§ Records supplied
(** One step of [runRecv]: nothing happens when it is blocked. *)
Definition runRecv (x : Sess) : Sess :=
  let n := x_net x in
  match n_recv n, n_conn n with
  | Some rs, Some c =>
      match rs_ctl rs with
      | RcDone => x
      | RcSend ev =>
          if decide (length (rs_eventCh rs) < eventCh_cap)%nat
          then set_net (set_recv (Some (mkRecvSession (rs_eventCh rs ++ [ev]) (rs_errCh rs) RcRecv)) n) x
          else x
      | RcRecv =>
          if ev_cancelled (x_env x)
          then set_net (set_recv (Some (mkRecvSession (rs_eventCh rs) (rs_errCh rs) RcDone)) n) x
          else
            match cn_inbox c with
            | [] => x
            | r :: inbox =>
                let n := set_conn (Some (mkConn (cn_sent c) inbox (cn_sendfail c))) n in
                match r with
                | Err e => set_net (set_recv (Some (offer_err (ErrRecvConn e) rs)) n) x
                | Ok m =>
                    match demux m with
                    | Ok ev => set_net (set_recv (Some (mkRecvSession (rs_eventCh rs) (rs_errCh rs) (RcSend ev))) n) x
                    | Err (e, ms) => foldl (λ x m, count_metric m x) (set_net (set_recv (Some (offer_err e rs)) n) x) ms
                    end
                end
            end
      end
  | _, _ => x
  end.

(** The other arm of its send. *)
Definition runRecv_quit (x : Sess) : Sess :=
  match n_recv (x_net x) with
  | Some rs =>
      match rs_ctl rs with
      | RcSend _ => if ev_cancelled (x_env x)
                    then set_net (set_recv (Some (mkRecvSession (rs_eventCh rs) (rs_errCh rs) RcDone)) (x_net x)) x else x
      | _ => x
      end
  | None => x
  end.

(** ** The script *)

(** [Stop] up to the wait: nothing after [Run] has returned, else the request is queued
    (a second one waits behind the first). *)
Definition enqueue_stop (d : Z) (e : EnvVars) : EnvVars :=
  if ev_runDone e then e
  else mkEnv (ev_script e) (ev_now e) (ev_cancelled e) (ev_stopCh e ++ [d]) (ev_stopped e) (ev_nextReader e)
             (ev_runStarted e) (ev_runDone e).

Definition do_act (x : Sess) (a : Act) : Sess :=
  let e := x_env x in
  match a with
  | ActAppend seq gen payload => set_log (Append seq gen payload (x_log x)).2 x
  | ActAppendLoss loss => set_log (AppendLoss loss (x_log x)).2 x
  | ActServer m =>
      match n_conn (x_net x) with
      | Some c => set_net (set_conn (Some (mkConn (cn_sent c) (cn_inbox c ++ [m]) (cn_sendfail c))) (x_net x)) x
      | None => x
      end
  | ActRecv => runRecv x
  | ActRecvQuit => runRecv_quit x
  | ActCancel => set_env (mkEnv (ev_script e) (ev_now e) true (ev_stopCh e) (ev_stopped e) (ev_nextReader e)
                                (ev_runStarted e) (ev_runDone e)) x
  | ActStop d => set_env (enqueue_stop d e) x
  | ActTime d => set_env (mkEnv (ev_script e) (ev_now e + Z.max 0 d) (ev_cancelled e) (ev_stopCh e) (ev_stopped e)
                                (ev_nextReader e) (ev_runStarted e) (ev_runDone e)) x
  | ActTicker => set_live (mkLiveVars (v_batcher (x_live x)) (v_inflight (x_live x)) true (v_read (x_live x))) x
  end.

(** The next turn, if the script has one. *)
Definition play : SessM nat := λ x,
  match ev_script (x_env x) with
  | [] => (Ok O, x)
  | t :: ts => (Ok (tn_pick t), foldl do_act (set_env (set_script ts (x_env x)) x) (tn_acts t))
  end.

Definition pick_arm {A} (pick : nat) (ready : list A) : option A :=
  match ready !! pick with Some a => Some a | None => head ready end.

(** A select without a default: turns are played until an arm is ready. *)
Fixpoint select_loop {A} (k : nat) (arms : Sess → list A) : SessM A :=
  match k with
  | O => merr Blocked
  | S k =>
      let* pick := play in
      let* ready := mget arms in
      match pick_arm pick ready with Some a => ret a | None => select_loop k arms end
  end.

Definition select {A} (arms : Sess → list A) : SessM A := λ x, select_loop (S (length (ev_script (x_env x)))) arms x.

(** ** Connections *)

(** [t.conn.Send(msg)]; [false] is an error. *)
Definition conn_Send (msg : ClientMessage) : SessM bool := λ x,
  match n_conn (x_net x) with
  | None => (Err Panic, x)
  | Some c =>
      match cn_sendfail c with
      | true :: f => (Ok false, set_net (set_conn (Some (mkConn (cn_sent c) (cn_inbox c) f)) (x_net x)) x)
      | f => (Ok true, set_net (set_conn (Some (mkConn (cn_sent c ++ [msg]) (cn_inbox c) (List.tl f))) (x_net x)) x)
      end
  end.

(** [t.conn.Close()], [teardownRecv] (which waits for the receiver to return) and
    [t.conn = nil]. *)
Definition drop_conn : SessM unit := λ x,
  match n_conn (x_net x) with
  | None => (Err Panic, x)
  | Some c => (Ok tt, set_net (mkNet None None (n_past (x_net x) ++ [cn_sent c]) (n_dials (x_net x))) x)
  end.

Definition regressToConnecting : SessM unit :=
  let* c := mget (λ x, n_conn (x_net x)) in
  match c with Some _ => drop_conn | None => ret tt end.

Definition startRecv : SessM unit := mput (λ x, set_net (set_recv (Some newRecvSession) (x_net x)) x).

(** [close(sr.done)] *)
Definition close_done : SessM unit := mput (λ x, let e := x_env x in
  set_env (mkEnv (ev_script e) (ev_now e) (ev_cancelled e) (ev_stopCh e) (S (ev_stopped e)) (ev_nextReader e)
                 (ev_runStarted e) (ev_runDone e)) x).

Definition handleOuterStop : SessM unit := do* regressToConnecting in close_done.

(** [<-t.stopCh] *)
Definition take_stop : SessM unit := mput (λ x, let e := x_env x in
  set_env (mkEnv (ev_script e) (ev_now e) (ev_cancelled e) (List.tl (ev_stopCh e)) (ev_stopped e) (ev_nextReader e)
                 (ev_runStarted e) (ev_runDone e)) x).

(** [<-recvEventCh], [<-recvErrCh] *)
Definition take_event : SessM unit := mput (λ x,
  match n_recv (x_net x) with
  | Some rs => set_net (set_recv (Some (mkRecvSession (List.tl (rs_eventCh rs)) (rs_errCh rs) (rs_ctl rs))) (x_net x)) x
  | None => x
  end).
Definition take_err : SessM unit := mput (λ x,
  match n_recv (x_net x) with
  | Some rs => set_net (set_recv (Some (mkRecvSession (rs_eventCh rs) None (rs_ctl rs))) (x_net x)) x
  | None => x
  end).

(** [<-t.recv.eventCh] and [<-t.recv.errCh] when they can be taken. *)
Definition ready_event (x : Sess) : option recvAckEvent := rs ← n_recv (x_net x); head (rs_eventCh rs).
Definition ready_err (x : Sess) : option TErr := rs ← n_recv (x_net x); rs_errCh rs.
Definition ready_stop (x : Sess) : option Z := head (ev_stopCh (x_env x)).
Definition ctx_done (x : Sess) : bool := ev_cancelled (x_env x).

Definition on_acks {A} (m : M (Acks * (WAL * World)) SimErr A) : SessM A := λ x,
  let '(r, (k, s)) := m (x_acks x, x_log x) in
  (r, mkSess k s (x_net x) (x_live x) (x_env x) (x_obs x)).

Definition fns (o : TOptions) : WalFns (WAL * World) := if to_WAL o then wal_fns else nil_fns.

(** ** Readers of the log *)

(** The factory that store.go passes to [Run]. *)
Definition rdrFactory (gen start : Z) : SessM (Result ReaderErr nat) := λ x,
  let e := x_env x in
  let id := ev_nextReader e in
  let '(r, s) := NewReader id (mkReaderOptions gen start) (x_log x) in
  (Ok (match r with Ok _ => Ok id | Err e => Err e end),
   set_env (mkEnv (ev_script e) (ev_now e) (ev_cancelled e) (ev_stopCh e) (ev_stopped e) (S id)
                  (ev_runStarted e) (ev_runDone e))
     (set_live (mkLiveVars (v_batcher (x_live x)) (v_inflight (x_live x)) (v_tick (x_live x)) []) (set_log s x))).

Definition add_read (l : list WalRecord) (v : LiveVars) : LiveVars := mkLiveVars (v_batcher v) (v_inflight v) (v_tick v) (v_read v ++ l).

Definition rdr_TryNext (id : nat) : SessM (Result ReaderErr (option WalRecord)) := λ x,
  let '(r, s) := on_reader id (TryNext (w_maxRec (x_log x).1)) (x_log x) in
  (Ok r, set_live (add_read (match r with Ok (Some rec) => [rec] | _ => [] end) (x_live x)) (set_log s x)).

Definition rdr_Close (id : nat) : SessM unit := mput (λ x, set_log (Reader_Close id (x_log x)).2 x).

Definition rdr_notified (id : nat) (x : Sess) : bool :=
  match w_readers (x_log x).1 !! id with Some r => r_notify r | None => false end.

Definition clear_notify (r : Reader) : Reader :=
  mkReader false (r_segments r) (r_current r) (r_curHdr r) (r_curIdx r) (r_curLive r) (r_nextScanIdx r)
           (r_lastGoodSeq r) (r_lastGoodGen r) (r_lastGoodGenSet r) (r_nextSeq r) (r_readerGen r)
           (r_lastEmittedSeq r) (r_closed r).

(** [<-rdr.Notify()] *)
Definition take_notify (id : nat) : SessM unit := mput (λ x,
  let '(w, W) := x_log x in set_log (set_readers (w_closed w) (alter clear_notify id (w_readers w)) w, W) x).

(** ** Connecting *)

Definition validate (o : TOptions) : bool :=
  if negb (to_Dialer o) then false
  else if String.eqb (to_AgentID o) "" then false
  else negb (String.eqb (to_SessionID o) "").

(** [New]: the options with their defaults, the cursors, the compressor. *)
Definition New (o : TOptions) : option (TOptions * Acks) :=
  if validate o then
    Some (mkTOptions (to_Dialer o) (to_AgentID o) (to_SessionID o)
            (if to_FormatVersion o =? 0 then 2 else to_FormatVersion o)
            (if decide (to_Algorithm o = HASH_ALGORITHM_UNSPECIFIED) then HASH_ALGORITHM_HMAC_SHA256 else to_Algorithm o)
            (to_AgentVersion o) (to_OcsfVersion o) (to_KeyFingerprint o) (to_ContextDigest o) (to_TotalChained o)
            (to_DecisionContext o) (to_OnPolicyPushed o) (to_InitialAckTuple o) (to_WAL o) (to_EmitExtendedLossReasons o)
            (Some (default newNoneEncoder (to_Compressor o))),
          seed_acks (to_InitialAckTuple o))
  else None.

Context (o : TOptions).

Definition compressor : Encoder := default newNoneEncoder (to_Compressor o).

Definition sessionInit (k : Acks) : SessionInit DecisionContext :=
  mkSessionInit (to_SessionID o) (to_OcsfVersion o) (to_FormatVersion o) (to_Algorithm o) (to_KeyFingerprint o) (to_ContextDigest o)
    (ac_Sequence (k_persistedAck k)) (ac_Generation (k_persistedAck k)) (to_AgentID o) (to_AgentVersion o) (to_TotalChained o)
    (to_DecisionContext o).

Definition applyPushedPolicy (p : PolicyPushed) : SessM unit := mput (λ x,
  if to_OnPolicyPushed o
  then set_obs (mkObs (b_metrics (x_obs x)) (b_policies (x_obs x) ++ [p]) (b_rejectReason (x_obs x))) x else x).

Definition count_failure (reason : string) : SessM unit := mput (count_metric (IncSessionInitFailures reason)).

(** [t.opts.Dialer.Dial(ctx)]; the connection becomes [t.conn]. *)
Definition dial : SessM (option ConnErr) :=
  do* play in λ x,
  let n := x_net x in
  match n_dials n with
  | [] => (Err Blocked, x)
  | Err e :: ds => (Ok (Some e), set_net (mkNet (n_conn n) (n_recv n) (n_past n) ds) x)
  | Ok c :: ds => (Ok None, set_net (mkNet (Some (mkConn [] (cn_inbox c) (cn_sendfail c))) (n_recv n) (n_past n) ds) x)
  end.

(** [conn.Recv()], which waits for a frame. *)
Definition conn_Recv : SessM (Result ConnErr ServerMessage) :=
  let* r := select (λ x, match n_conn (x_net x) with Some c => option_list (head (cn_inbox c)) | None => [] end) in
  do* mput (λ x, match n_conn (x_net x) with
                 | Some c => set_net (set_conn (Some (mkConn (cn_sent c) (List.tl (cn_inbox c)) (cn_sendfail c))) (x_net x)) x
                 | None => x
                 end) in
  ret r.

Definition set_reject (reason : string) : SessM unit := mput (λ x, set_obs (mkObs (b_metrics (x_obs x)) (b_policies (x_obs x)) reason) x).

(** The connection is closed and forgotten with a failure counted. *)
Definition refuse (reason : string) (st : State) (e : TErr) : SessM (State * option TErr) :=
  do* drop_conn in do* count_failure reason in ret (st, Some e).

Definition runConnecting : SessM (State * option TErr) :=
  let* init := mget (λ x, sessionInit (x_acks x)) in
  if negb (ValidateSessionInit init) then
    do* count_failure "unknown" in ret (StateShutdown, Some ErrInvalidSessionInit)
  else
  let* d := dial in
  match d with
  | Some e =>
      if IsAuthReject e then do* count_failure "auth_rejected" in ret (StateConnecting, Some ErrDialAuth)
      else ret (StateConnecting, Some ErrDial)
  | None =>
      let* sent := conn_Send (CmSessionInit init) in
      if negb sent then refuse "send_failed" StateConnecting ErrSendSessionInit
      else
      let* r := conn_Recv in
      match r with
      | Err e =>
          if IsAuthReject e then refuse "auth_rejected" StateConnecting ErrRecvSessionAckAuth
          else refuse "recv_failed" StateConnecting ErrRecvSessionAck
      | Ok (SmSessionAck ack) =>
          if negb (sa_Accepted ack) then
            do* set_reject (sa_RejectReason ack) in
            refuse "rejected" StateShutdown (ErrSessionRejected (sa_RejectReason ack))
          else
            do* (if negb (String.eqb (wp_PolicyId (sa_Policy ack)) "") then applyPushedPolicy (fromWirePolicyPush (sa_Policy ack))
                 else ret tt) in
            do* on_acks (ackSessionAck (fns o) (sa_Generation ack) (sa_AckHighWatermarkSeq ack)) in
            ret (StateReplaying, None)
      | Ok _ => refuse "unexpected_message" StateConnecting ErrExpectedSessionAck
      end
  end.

§ Task details
Output, please, only the lines running from the start of the entries through the line that contains "if decide (length", including both of those lines.

§ Exercise result
(** One step of [runRecv]: nothing happens when it is blocked. *)
Definition runRecv (x : Sess) : Sess :=
  let n := x_net x in
  match n_recv n, n_conn n with
  | Some rs, Some c =>
      match rs_ctl rs with
      | RcDone => x
      | RcSend ev =>
          if decide (length (rs_eventCh rs) < eventCh_cap)%nat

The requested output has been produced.